Макса прорвало на ласку и любовь. И Таня, будто забывшая мужнину любовь, отвечала страстно и пылко.
Макс неистовствовал: не успевал оторваться от жены и передохнуть, как снова сдавливал в руках приятное тёплое тело жены, целовал до потери дыхания. Таня шла ему навстречу. Ей самой хотелось отдаваться мужу снова и снова. И в очередной раз страсть переплетала два тела, сплетала в тугой жгут; импульсивно двигались тела: то быстро, то медленно – они испивали напиток любви из бездонной чаши большими и маленькими глотками.
Когда снова Макс развернул Таню к себе лицом и начал осыпать его поцелуями, жена испуганно спросила: «Максимушка, да что это с тобой сегодня? Тебя словно на твоей вахте подменили». Макс ответил, часто дыша: «Просто я соскучился лю…» Он остановился: имя фрау арцт Любы могло сорваться с языка и провал налицо детским матом в шахматах. Он кашлянул, будто поперхнулся слюной: «Соскучился по тебе Танечка, соскучился, любимая!» Таня не заметила заминки, пребывая в высшей степени наслаждения, поглаживания и поцелуи мужа уверенно вели её по узкой стезе страсти, чтобы на широком ложе любви быть его единственной, неповторимой, царицей его счастья.
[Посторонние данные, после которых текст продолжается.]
(** * keepdataflow.archive.database_operations

    A shallow embedding of [DatabaseOperations] (staging-table DDL
    rendering, partitioned insert, truncate, merge orchestration and
    source extraction) together with the properties stated about it.

    Conventions.
    - A Python [str] is a [string]: the sequence of its code points, each
      below 256.  Among these code points the regular-expression class
      [\d] matches exactly the characters 0..9.
    - [Optional[T]] is [option T]; a value whose Python type is not fixed
      by the call site ([full_refresh]) is a [pyval].
    - Calls into collaborators that live outside this module (the
      DatabaseEngine context manager, SQLAlchemy sessions and inspector,
      the keepitsql generators, polars, the file system) are fields of
      [Collab]; every call with an effect is recorded in a trace. *)

From Stdlib Require Import String Ascii List Bool Arith ZArith Lia Permutation.
Import ListNotations.

Local Open Scope string_scope.
Local Open Scope list_scope.

Infix "+:+" := String.append (at level 60, right associativity).

(* ================================================================= *)
(** ** Python strings *)

Module Str.

(** [s.startswith(p)] *)
Fixpoint startswith (p s : string) : bool :=
  match p, s with
  | EmptyString, _ => true
  | String a p', String b s' => Ascii.eqb a b && startswith p' s'
  | String _ _, EmptyString => false
  end.

(** What follows the prefix [p] in [s], when [s] starts with [p]. *)
Fixpoint after_prefix (p s : string) : option string :=
  match p, s with
  | EmptyString, _ => Some s
  | String a p', String b s' => if Ascii.eqb a b then after_prefix p' s' else None
  | String _ _, EmptyString => None
  end.

(** [s.endswith(p)] *)
Definition endswith (p s : string) : bool :=
  (String.length p <=? String.length s)%nat
  && String.eqb (substring (String.length s - String.length p) (String.length p) s) p.

(** Truth value of a [str]: only the empty string is falsy. *)
Definition truthy (s : string) : bool :=
  match s with EmptyString => false | String _ _ => true end.

(** Truth value of an [Optional[str]]: [None] and the empty string are falsy. *)
Definition truthy_opt (o : option string) : bool :=
  match o with None => false | Some s => truthy s end.

(** Left-to-right scan behind [s.replace(old, new)] for a non-empty [old]:
    [skip] counts the characters of the occurrence found last that are
    still to be passed over, so that occurrences never overlap. *)
Fixpoint replace_scan (old new : string) (skip : nat) (s : string) : string :=
  match s with
  | EmptyString => EmptyString
  | String c rest =>
      match skip with
      | S k => replace_scan old new k rest
      | O =>
          if startswith old s
          then new +:+ replace_scan old new (String.length old - 1) rest
          else String c (replace_scan old new 0 rest)
      end
  end.

(** Python's [s.replace("", new)] puts [new] before every character and at the end. *)
Fixpoint intersperse_all (new s : string) : string :=
  match s with
  | EmptyString => new
  | String c rest => new +:+ String c (intersperse_all new rest)
  end.

(** [s.replace(old, new)] *)
Definition replace (old new s : string) : string :=
  match old with
  | EmptyString => intersperse_all new s
  | String _ _ => replace_scan old new 0 s
  end.

(** [sub in s] *)
Fixpoint contains (sub s : string) : bool :=
  startswith sub s ||
  match s with
  | EmptyString => false
  | String _ rest => contains sub rest
  end.

End Str.

(* ================================================================= *)
(** ** The regular expression [IDENTITY(\(\d+,\d+\))?] *)

Module Re.

Definition is_digit (c : ascii) : bool :=
  let n := nat_of_ascii c in (48 <=? n)%nat && (n <=? 57)%nat.

(** A string made of digits only. *)
Fixpoint all_digits (s : string) : bool :=
  match s with
  | EmptyString => true
  | String c rest => is_digit c && all_digits rest
  end.

(** [\d*] at the head of [s]: how many digits, and what follows them. *)
Fixpoint span_digits (s : string) : nat * string :=
  match s with
  | String c rest =>
      if is_digit c
      then let '(n, r) := span_digits rest in (S n, r)
      else (O, s)
  | EmptyString => (O, EmptyString)
  end.

(** The group [\(\d+,\d+\)] at the head of [s]: the length it matches.
    Each [\d+] is greedy; giving digits back can never help, because the
    character wanted next (a comma, a closing parenthesis) is not a digit. *)
Definition match_seed_increment (s : string) : option nat :=
  match s with
  | String "(" r1 =>
      let '(n1, r2) := span_digits r1 in
      match n1, r2 with
      | S _, String "," r3 =>
          let '(n2, r4) := span_digits r3 in
          match n2, r4 with
          | S _, String ")" _ => Some (1 + n1 + 1 + n2 + 1)%nat
          | _, _ => None
          end
      | _, _ => None
      end
  | _ => None
  end.

(** The whole pattern at the head of [s]: the literal, then the optional
    group (taken when it matches, the [?] being greedy). *)
Definition match_identity (s : string) : option nat :=
  match Str.after_prefix "IDENTITY" s with
  | Some rest =>
      match match_seed_increment rest with
      | Some k => Some (8 + k)%nat
      | None => Some 8%nat
      end
  | None => None
  end.

(** [re.sub(pattern, '', s)]: every match found scanning from the left is
    deleted and the scan resumes after it; other characters are copied. *)
Fixpoint sub_scan (skip : nat) (s : string) : string :=
  match s with
  | EmptyString => EmptyString
  | String c rest =>
      match skip with
      | S k => sub_scan k rest
      | O =>
          match match_identity s with
          | Some n => sub_scan (n - 1) rest
          | None => String c (sub_scan 0 rest)
          end
      end
  end.

Definition sub_identity (s : string) : string := sub_scan 0 s.

(** No match of the pattern starts at a character of [pre] when [pre] is
    followed by [suffix]. *)
Fixpoint no_match_within (pre suffix : string) : bool :=
  match pre with
  | EmptyString => true
  | String c p =>
      match match_identity (String c p +:+ suffix) with
      | None => no_match_within p suffix
      | Some _ => false
      end
  end.

End Re.

(* ================================================================= *)
(** ** Identifier formatter *)

(** [table_name_formattter(table_name, schema_name)] *)
Definition table_name_formattter (table_name : string) (schema_name : option string) : string :=
  match schema_name with
  | Some s => if Str.truthy s then s +:+ "." +:+ table_name else table_name
  | None => table_name
  end.

(** How an f-string renders an [Optional[str]]. *)
Definition fstr_opt (o : option string) : string :=
  match o with Some s => s | None => "None" end.

(** The same function at the call in [copy_source_db], where the table
    name is an [Optional[str]] and the result may therefore be [None]. *)
Definition table_name_formattter_untyped (table_name schema_name : option string) : option string :=
  match schema_name with
  | Some s => if Str.truthy s then Some (s +:+ "." +:+ fstr_opt table_name) else table_name
  | None => table_name
  end.

(* ================================================================= *)
(** ** Values, exceptions and the trace of collaborator calls *)

(** A Python value where the call site does not fix its type. *)
Inductive pyval :=
| VNone
| VBool (b : bool)
| VInt (z : Z)
| VStr (s : string).

(** [v == s] for a string literal [s]: a value of another type never
    equals a [str]. *)
Definition py_eq_str (v : pyval) (s : string) : bool :=
  match v with
  | VStr t => String.eqb t s
  | _ => false
  end.

(** A polars DataFrame: column names and rows of values. *)
Record DataFrame := { columns : list string; data : list (list pyval) }.

(** One row as an ordered name -> value mapping. *)
Definition row := list (string * pyval).

(** [[dict(row) for row in df.iter_rows(named=True)]] *)
Definition iter_rows_named (df : DataFrame) : list row :=
  map (fun r => combine df.(columns) r) df.(data).

(** [Union[str, bytes]] *)
Inductive str_or_bytes :=
| SqlStr (s : string)
| SqlBytes (b : string).

(** [Union[str, List[str]]] *)
Inductive str_or_list :=
| AStr (s : string)
| AList (l : list string).

Inductive exn :=
| ValueError (msg : string)
| TypeError (msg : string)
| IndexError (msg : string)
| OtherError (class_name msg : string).

(** [str(e)] *)
Definition exn_str (e : exn) : string :=
  match e with
  | ValueError m | TypeError m | IndexError m | OtherError _ m => m
  end.

Inductive result (A : Type) :=
| Return (a : A)
| Raise (e : exn).
Arguments Return {A} a.
Arguments Raise {A} e.

(** A session object, by identity. *)
Definition session := nat.

(** [sqlalchemy.Column(name, type, primary_key=...)] *)
Record Column := { c_name : string; c_type : string; c_primary_key : bool }.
Таня сладко сопела, отвернувшись к стене. Максу не спалось. Закинув руки за голову, он смотрел в потолок. На нём, будто на экране, проносились тени от света фар автомобилей. Они – тени – увеличивались, росли, резко сокращались; им на смену приходили другие; они соединялись, образуя абстрактные геометрические фигуры, сплетались в причудливые переплетения линий.
«Жизнь теней коротка, - думал Макс, следя за тенями, - стоящим впереди наступают на пятки стоящие сзади. Всё как у людей».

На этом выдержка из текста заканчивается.